New Delhi, May 21 : The Delhi government is planning to make the dialysis procedure free at private hospitals and dialysis centres on a public-private-partnership basis, subject to conditions, Health Minister Satyendar Jain said today.

Jain said only those private hospitals and standalone centres which have more than 10 dialysis machines and are empanelled under the Delhi Government Employees Health Scheme or the Central Government Health Scheme would be eligible to become a partner in the project.

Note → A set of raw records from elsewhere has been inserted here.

(** C2, as amended: whenever [get_extra_configs] is entered on a path
    that is already on the inclusion stack it raises [CircularInclusion],
    having printed the path and the whole stack, and without opening or
    parsing any file; and when a file A includes just B and B includes
    just A, composing A from an empty stack raises [CircularInclusion]
    with the stack A, B reported, after A and B have each been parsed
    once. *)
Theorem reentry_raises_circular_inclusion (env : Env) :
  (forall depth p w,
     Path.mem p (extra_config_stack w) = true ->
     Config.get_extra_configs env (S depth) p w
     = (Raise CircularInclusion,
        mkWorld (fs w) (extra_config_stack w)
          (stdout w ++ cycle_report p (extra_config_stack w)) (yaml_loads w)))
  /\ (forall depth A B A' a b cA cB dA dB w,
        extra_config_stack w = [] ->
        FS.read (cwd env) (fs w) (path A) = Ok cA ->
        safe_load env cA = Some dA ->
        Config.configs_of dA = Ok [b] ->
        Path.init env (fs w) b (Some (dirname (path A))) = Ok B ->
        path B <> path A ->
        FS.read (cwd env) (fs w) (path B) = Ok cB ->
        safe_load env cB = Some dB ->
        Config.configs_of dB = Ok [a] ->
        Path.init env (fs w) a (Some (dirname (path B))) = Ok A' ->
        path A' = path A ->
        Config.init env (S (S (S depth))) [A] w
        = (Raise CircularInclusion,
           mkWorld (fs w) [A; B] (stdout w ++ cycle_report A' [A; B])
             (yaml_loads w ++ [path A; path B]))).
Proof.
  split; [intros; by apply CycleFacts.reenter|].
  intros depth A B A' a b cA cB dA dB w Hs HrA HlA HcA HiB Hne HrB HlB HcB HiA HA'.
  unfold Config.init. apply CycleFacts.bind_raise.
  cbn [Config.expand]. apply CycleFacts.bind_raise.
  rewrite (CycleFacts.enter env _ A w cA dA [b]); [|by rewrite Hs|done..].
  rewrite Hs. cbn [app].
  apply (CycleFacts.single_inclusion_raises env _ A B b); [done|].
  rewrite (CycleFacts.enter env _ B _ cB dB [a]); [|cbn|done..].
  2:{ unfold Path.eq. apply String.eqb_neq in Hne. rewrite String.eqb_sym in Hne.
      by rewrite Hne. }
  cbn [fs extra_config_stack stdout yaml_loads app].
  apply (CycleFacts.single_inclusion_raises env _ B A' a); [done|].
  rewrite CycleFacts.reenter.
  - cbn [fs extra_config_stack stdout yaml_loads]. by rewrite <- List.app_assoc.
  - cbn. unfold Path.eq. by rewrite HA', String.eqb_refl.
Qed.

Lemma reentry_raises_circular_inclusion_witness :
  Config.init env_demo 3 [proj_path "a.yaml"] world_demo
  = (Raise CircularInclusion,
     mkWorld fs_demo [proj_path "a.yaml"; proj_path "b.yaml"]
       (cycle_report (proj_path "a.yaml") [proj_path "a.yaml"; proj_path "b.yaml"])
       ["/proj/a.yaml"; "/proj/b.yaml"]).
Proof.
  destruct (reentry_raises_circular_inclusion env_demo) as [_ H].
  refine (H 0 (proj_path "a.yaml") (proj_path "b.yaml") (proj_path "a.yaml")
            "a.yaml" "b.yaml" "A" "B"
            (YMap (string_keyed [("configs", YSeq ["b.yaml"])]))
            (YMap (string_keyed [("configs", YSeq ["a.yaml"])]))
            world_demo _ _ _ _ _ _ _ _ _ _ _);
    try (vm_compute; reflexivity).
  vm_compute. discriminate.
Defined.

(** C2 as stated fails where the files of a cycle share an inclusion:
    [a2.yaml] includes [d.yaml] and [b2.yaml], [b2.yaml] includes
    [d.yaml] and [a2.yaml]; the composition raises [CircularInclusion]
    after [d.yaml] has been parsed twice. *)
Lemma shared_inclusion_parsed_twice :
  fst (Config.init env_demo 10 [proj_path "a2.yaml"] world_demo) = Raise CircularInclusion
  /\ yaml_loads (snd (Config.init env_demo 10 [proj_path "a2.yaml"] world_demo))
     = ["/proj/a2.yaml"; "/proj/d.yaml"; "/proj/b2.yaml"; "/proj/d.yaml"].
Proof. split; vm_compute; reflexivity. Qed.

(* ===================================================================== *)
(** * A configuration without a board identifier *)
(* ===================================================================== *)

Module MainFacts.

Lemma stateless_ret {A} (a : A) : stateless (ret a).
Proof. by intros w r w' [= <- <-]. Qed.

Lemma stateless_raise {A} (e : exn) : stateless (@raise A e).
Proof. by intros w r w' [= <- <-]. Qed.

Lemma stateless_lift {A} (g : gmap string node -> result A) : stateless (lift g).
Proof. by intros w r w' [= <- <-]. Qed.

Lemma stateless_bind {A B} (m : M A) (k : A -> M B) :
  stateless m -> (forall a, stateless (k a)) -> stateless (bind m k).
Proof.
  intros Hm Hk w r w' [(a & w1 & E1 & E2)|(e & E1 & _)]%ConfigFacts.bind_inv.
  - apply Hm in E1 as ->. by apply Hk in E2.
  - by apply Hm in E1.
Qed.

(** The checks of [main] read the file system and change nothing. *)
Lemma stateless_main_checks (env : Env) (args : Args) : stateless (main_checks env args).
Proof.
  unfold main_checks, Error.exit_on_error.
  repeat match goal with
         | |- stateless (bind _ _) => apply stateless_bind; [|intros ?]
         | |- stateless (if ?b then _ else _) => destruct b
         | |- stateless (match ?x with Some _ => _ | None => _ end) => destruct x
         | |- _ => first [apply stateless_ret|apply stateless_raise|apply stateless_lift]
         end.
Qed.

Lemma last_value_no_entry (key : string) (d : yvalue)
    (es : list (PathObj * (string * yvalue))) :
  forallb (fun e => negb (String.eqb (fst (snd e)) key)) es = true ->
  last_value key d es = d.
Proof.
  intros H. unfold last_value.
  destruct (List.find _ (rev es)) as [e|] eqn:E; [|done].
  apply find_some in E as [Hin He]. apply in_rev in Hin.
  rewrite forallb_forall in H. apply H in Hin. by rewrite He in Hin.
Qed.

End MainFacts.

Delhi government through the Delhi Arogya Kosh will pay them Rs 1,274 per dialysis.

Delhi residents who have been living in the city for the past three years and having an annual income of less than Rs 3 lakh shall be eligible to avail the facility, Jain said.

The government is also installing dialysis machines at its own hospitals.

“We have installed 15 machines out of the 75 machines that we intend to install at various hospitals,” he said.

Jain said the idea behind providing the facility at private hospitals or dialysis centres is to cut the travel time for patients, who otherwise may have to go long distance to avail that facility at a government hospital.

“This would be like a reverse referral facility where patients would be referred to an empanelled hospital or centre nearby their home,” he said.

Jain said the government was in an “expansion mode” as far as health services were concerned.

“Five of our hospitals have already earned NABH entry-level accreditation – Pt Madan Mohan Malviya Hospital, Shri Dada Dev Matri Avum Shishu Chikitsalaya, Acharya Shree Bhikshu Hospital, Guru Gobind Singh Hospital and Dr Baba Saheb Ambedkar Hospital,” he said.